At a recent event hosted by J Street head Jeremy Ben-Ami, I was inspired by the man’s dedication to principle and morality.

AIPAC is both praised and criticized as the powerful Israel lobby. It hasn’t done a good job of promoting peace, however. There is a new kid on the block doing just that, promoting peace. It’s called J Street and it’s headed by Jeremy Ben-Ami. I recently had a chance to hear Ben-Ami speak to a tough audience of American Jews at Am Yisrael synagogue in Glencoe, Illinois.

His words inspired me because of the clarity of his dedication to principle and morality. It made me even wish there was a Palestinian version, maybe called A Street. All we Arabs have are the extremist activists who dominate public discourse and the ineffective Arab League, which spends a fortune doing nothing. The closest equivalent of Ben-Ami in my community is probably the articulate intellectual Hussein Ibish.

But if we wait for the Palestinians to get their act together, we’ll probably wait forever. Is that a reason not to pursue peace?

J Street, founded in April 2008, is fast becoming the impetus for a revival of the peace process and reinforcement among many that peace is possible, including among many Arabs and Palestinians I know.

BEN-AMI is no Jewish quisling, nor a self-hating Jew, and not anti-Semitic. He’s not anti-Zionist and not some leftist activist looking to achieve the impossible, to turn the clock back to 1947 and achieve “one state.” He’s hard core Jewish, Zionist and very pro-Israel.

But Ben-Ami makes points I make all the time: Jews don’t have to abandon their diehard support for Israel (nor Palestinians for Palestine) to support a peace plan that brings peace and safety to both.

Ben-Ami’s grandparents were among the founders of Petah Tikva in 1882. His father served in the Irgun.

He candidly laid out Israel’s three choices: hang on to all of the land, hang on to Israel’s Jewish character and hang on to Israel’s democratic tradition. Israelis can only pick two of the three.

Ben-Ami argues convincingly that the majority of Jews, including in America, support two states and compromise. He said, “This conversation we are beginning is not about American foreign policy... but about who we are as a people... How Jews act and behave when we are not the minority. When we are not powerless, but the powerful.”

I could not have been more inspired as a Palestinian. He quickly won the support of the more than 250 Jews and others in the synagogue, with the exception of a small handful of sometimes disruptive foes of peace.

He answered the tough questions and dispelled false rumors, like the one put forth, he said, by Alan Dershowitz, that Norman Finkelstein, the extremist anti-Zionist Jew from Chicago, was a speaker at a recent J Street event. (My support of two states, attacks against extremists and condemnation of Hamas as a terrorist organization have drawn Finkelstein’s ire.)

Ben-Ami warned the audience the clock is ticking on the two-state solution, something the fanatics recognize too. They’ll stop at nothing to block peace. “Time is not on the side of peace. Time is no longer on our side,” he said.

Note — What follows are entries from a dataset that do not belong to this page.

(** X11: an adaptive sampler whose rate starts between [minRate] and
    [maxRate], themselves between 0 and 1, never throws from
    [shouldSample], and its rate stays between the two bounds however
    the throughput moves. *)
Theorem adaptive_rate_stays_within_its_bounds (times : list Z) (a : t) :
  (0 <= minRate a)%Q -> (minRate a <= Sampler.rate (base a))%Q ->
  (Sampler.rate (base a) <= maxRate a)%Q -> (maxRate a <= 1)%Q ->
  let '(ds, a') := run times a in
  List.Forall (fun d => d <> None) ds
  /\ (minRate a <= Sampler.getRate (base a'))%Q
  /\ (Sampler.getRate (base a') <= maxRate a)%Q.
Proof.
  intros H1 H2 H3 H4.
  assert (G : forall a0, in_band a0 ->
    let '(ds, a') := run times a0 in
    List.Forall (fun d => d <> None) ds /\ in_band a'
    /\ minRate a' = minRate a0 /\ maxRate a' = maxRate a0).
  { induction times as [| now rest IH]; intros a0 Hb; cbn [run].
    - repeat split; try apply Hb. constructor.
    - pose proof (shouldSample_in_band now a0 Hb) as Hstep.
      assert (Hcfg : minRate (snd (shouldSample now a0)) = minRate a0
                     /\ maxRate (snd (shouldSample now a0)) = maxRate a0).
      { unfold shouldSample. cbn zeta.
        match goal with
        | |- context [match ?x with Some _ => _ | None => _ end] => destruct x
        end; [destruct (Sampler.shouldSample _) |]; split; reflexivity. }
      destruct (shouldSample now a0) as [d a1]. destruct Hstep as [Hd Hb1].
      specialize (IH a1 Hb1). destruct (run rest a1) as [ds a2].
      destruct IH as (Hds & Hb2 & E1 & E2). cbn [snd] in Hcfg.
      split; [constructor; assumption |]. split; [exact Hb2 |].
      split; [rewrite E1 | rewrite E2]; apply Hcfg. }
  specialize (G a (conj H1 (conj H2 (conj H3 H4)))).
  destruct (run times a) as [ds a']. destruct G as (Hds & (_ & B2 & B3 & _) & E1 & E2).
  unfold Sampler.getRate. rewrite <- E1, <- E2. auto.
Qed.

Definition fresh_adaptive : t :=
  mk (Sampler.mk (1 # 2) 0 1) [] 1000 2 (1 # 1000) 1.

Lemma adaptive_window_holds_the_last_second_witness :
  window (snd (run [0; 400; 900; 1500] fresh_adaptive)) = [900; 1500]
  /\ getCurrentThroughput 1500 (snd (run [0; 400; 900; 1500] fresh_adaptive))
     = 2%nat.
Proof.
  apply (adaptive_window_holds_the_last_second 0 [400; 900; 1500] fresh_adaptive);
    reflexivity.
Defined.

Lemma adaptive_rate_stays_within_its_bounds_witness :
  let '(ds, a') := run [0; 1; 2; 3; 2000] fresh_adaptive in
  List.Forall (fun d => d <> None) ds
  /\ (1 # 1000 <= Sampler.getRate (base a'))%Q
  /\ (Sampler.getRate (base a') <= 1)%Q.
Proof.
  apply (adaptive_rate_stays_within_its_bounds [0; 1; 2; 3; 2000] fresh_adaptive);
    discriminate.
Defined.

End AdaptiveSamplerProperties.

Section MetricsCounting.

Import Levels JS MetricsAggregator.

(** What the logger tells its aggregator: an entry that went out at a
    time, or a call that a gate dropped. *)
Inductive report := Logged (entry : props) (now : Z) | Dropped.

Definition record (m : t) (c : report) : t :=
  match c with
  | Logged entry now => recordLog entry now m
  | Dropped => recordDropped m
  end.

He reflected many of the views I embrace: The wall is needed, but not in Palestinian territory. It should have been built on “recognizable borders.” Israelis and Palestinians need a time separation, especially once peace is established, to help overcome natural animosity from a century- long conflict.

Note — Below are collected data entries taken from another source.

(** Reading a file chunk by chunk feeds the hash object the whole
    content, in order. *)
Lemma hash_chunks_fed (size : nat) (h : hashobj) (f : bytes) :
  (0 < size)%nat -> fed (hash_chunks size h f) = fed h ++ f.
Proof.
  intros Hsize. funelim (hash_chunks size h f).
  - match goal with Ht : take _ _ = [] |- _ =>
      destruct size, f; simpl in Ht; try lia; try discriminate end.
    by rewrite app_nil_r.
  - match goal with IH : _ -> fed (hash_chunks _ _ _) = _ |- _ => rewrite IH by done end.
    match goal with Ht : take _ _ = _ :: _ |- _ => simpl; rewrite <- Ht end.
    by rewrite <- app_assoc, take_drop.
Qed.

Lemma hexdigest_length (msg : bytes) : length (Sha256.hexdigest msg) = 64%nat.
Proof.
  unfold Sha256.hexdigest, Sha256.hex_word.
  rewrite !length_app, !length_map. reflexivity.
Qed.

Lemma hex_digit_is_hex (x : Z) : is_hex (Sha256.hex_digit (Z.land x 15)).
Proof.
  assert (H : (0 <= Z.land x 15 < 16)%Z).
  { change 15%Z with (Z.ones 4). rewrite Z.land_ones by lia.
    apply Z.mod_pos_bound. lia. }
  unfold Sha256.hex_digit, is_hex. revert H. generalize (Z.land x 15). intros d Hd.
  destruct (d <? 10)%Z eqn:E; [apply Z.ltb_lt in E|apply Z.ltb_ge in E]; lia.
Qed.

Lemma hex_word_is_hex (x : Z) : Forall is_hex (Sha256.hex_word x).
Proof.
  unfold Sha256.hex_word. cbn [map].
  repeat (apply Forall_cons_2; [apply hex_digit_is_hex|]). apply Forall_nil_2.
Qed.
(** X22: [on_timesync] acts on a packet only if it has a payload pointer,
    the reply type and at least 32 payload bytes; else clock and extender
    are left alone ([SEDS_ERR] for a NULL payload, [SEDS_OK] otherwise).  Of
    an accepted reply it reads bytes 8 to 31 only: the sequence number in
    bytes 0 to 7 is copied and never looked at, so a reply is applied
    whatever request it answers. *)
Theorem on_timesync_reads_timestamps_only (tps resp_ty : Z)
    (pkt : SedsPacketView) (payload payload' : list byte)
    (c : threadx_clock) (e : tick_extender)
    (Hpay : pkt_payload pkt = Some payload)
    (Hsame : take 24 (drop 8 payload) = take 24 (drop 8 payload')) :
  on_timesync tps resp_ty
    {| pkt_ty := pkt_ty pkt; pkt_payload := Some payload';
       pkt_payload_len := pkt_payload_len pkt |} c e
  = on_timesync tps resp_ty pkt c e
  /\ (pkt_ty pkt <> resp_ty \/ pkt_payload_len pkt < 32 ->
      on_timesync tps resp_ty pkt c e = (SEDS_OK, c, e))
  /\ on_timesync tps resp_ty
       {| pkt_ty := pkt_ty pkt; pkt_payload := None;
          pkt_payload_len := pkt_payload_len pkt |} c e
     = (SEDS_ERR, c, e)
  /\ fst (fst (on_timesync tps resp_ty pkt c e)) = SEDS_OK.
Proof.
  unfold on_timesync. cbn [pkt_payload pkt_ty pkt_payload_len]. rewrite Hpay.
  rewrite !(le_u64_window payload payload') by (exact Hsame || lia).
  split; [reflexivity |]. split; [| split; [reflexivity |]].
  - intros [Hty | Hlen].
    + destruct (Z.eqb_spec (pkt_ty pkt) resp_ty); [contradiction | reflexivity].
    + destruct (Z.geb_spec (pkt_payload_len pkt) 32); [lia |].
      rewrite andb_false_r. reflexivity.
  - destruct ((pkt_ty pkt =? resp_ty) && (pkt_payload_len pkt >=? 32));
      [| reflexivity].
    destruct (tx_raw_now_ms tps c e) as [t4 e'].
    destruct (compute_offset_delay _ _ _ t4). reflexivity.
Qed.

Lemma on_timesync_reads_timestamps_only_witness :
  let c := {| tx_ticks := 10020; tx_set_log := [] |} in
  let e := {| last_ticks32 := 0; high := 0 |} in
  let pkt := {| pkt_ty := 7;
                pkt_payload := Some (timesync_reply 1 10000 10100 10110);
                pkt_payload_len := 32 |} in
  on_timesync 1000 7
    {| pkt_ty := pkt_ty pkt;
       pkt_payload := Some (timesync_reply 99 10000 10100 10110);
       pkt_payload_len := pkt_payload_len pkt |} c e
  = on_timesync 1000 7 pkt c e
  /\ (pkt_ty pkt <> 7 \/ pkt_payload_len pkt < 32 ->
      on_timesync 1000 7 pkt c e = (SEDS_OK, c, e))
  /\ on_timesync 1000 7
       {| pkt_ty := pkt_ty pkt; pkt_payload := None;
          pkt_payload_len := pkt_payload_len pkt |} c e
     = (SEDS_ERR, c, e)
  /\ fst (fst (on_timesync 1000 7 pkt c e)) = SEDS_OK.
Proof.
  apply (on_timesync_reads_timestamps_only 1000 7
           {| pkt_ty := 7;
              pkt_payload := Some (timesync_reply 1 10000 10100 10110);
              pkt_payload_len := 32 |}
           (timesync_reply 1 10000 10100 10110)
           (timesync_reply 99 10000 10100 10110)).
  - reflexivity.
  - vm_compute. reflexivity.
Defined.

Jerusalem is already a divided city, but that division can continue in a peace accord with Israel controlling the Jewish areas and Palestine the Christian and Muslim areas.

Ben-Ami said Hamas is both a terrorist organization and a political voice that represents a sizable segment of the Palestinian population. But, he added, Israelis and Jews “must recognize that every movement will use violence, and I speak from my own family experience.” Two-states can be achieved through a swap of land on a one-to-one basis. As many as 75 percent of settlers could remain in the West Bank.

He was especially outraged at the hateful campaign against the renowned jurist and international legal scholar Judge Richard Goldstone who headed the UN inquiry into allegations of war crimes committed not just by Israel, but by Hamas as well during Operation Cast Lead. Ben-Ami stressed that many Israeli leaders believe the allegations should be investigated, but said “the vilification of Judge Goldstone is ludicrous and out of bounds.”

FINALLY, BEN-AMI was asked why he isn’t as critical of the Palestinians as he is of Israel (which isn’t true).

“We do a disservice if we refuse to look at the reality of the West Bank... to call the West Bank a terrorist breeding ground does a disservice to the reality and to people like Palestinian Authority Prime Minister Salam Fayyad who are working for support peace,” Ben-Ami said. “There will be violence from both sides” as we get closer and closer to peace.

He stressed that he is Israeli and a Jew. His responsibility is not to tell the Palestinians how to forge their own society, but to help improve, strengthen and define Israel and the Jewish people.

It’s a similar message I make when addressing Arab and Palestinian groups. As a Palestinian, it is not my place to tell Israelis what to do with their country. Is it Jewish or not Jewish is up to them.

“My focus is on what my people and my country are doing,” Ben-Ami said.

In other words, Jews and Palestinians can help the process not by blaming the other side or telling the other side how to act. As a Palestinian, my responsibility is to do more to end the campaigns of violence against Israel and to speak out more forcefully against the voices of extremism in the Palestinian community.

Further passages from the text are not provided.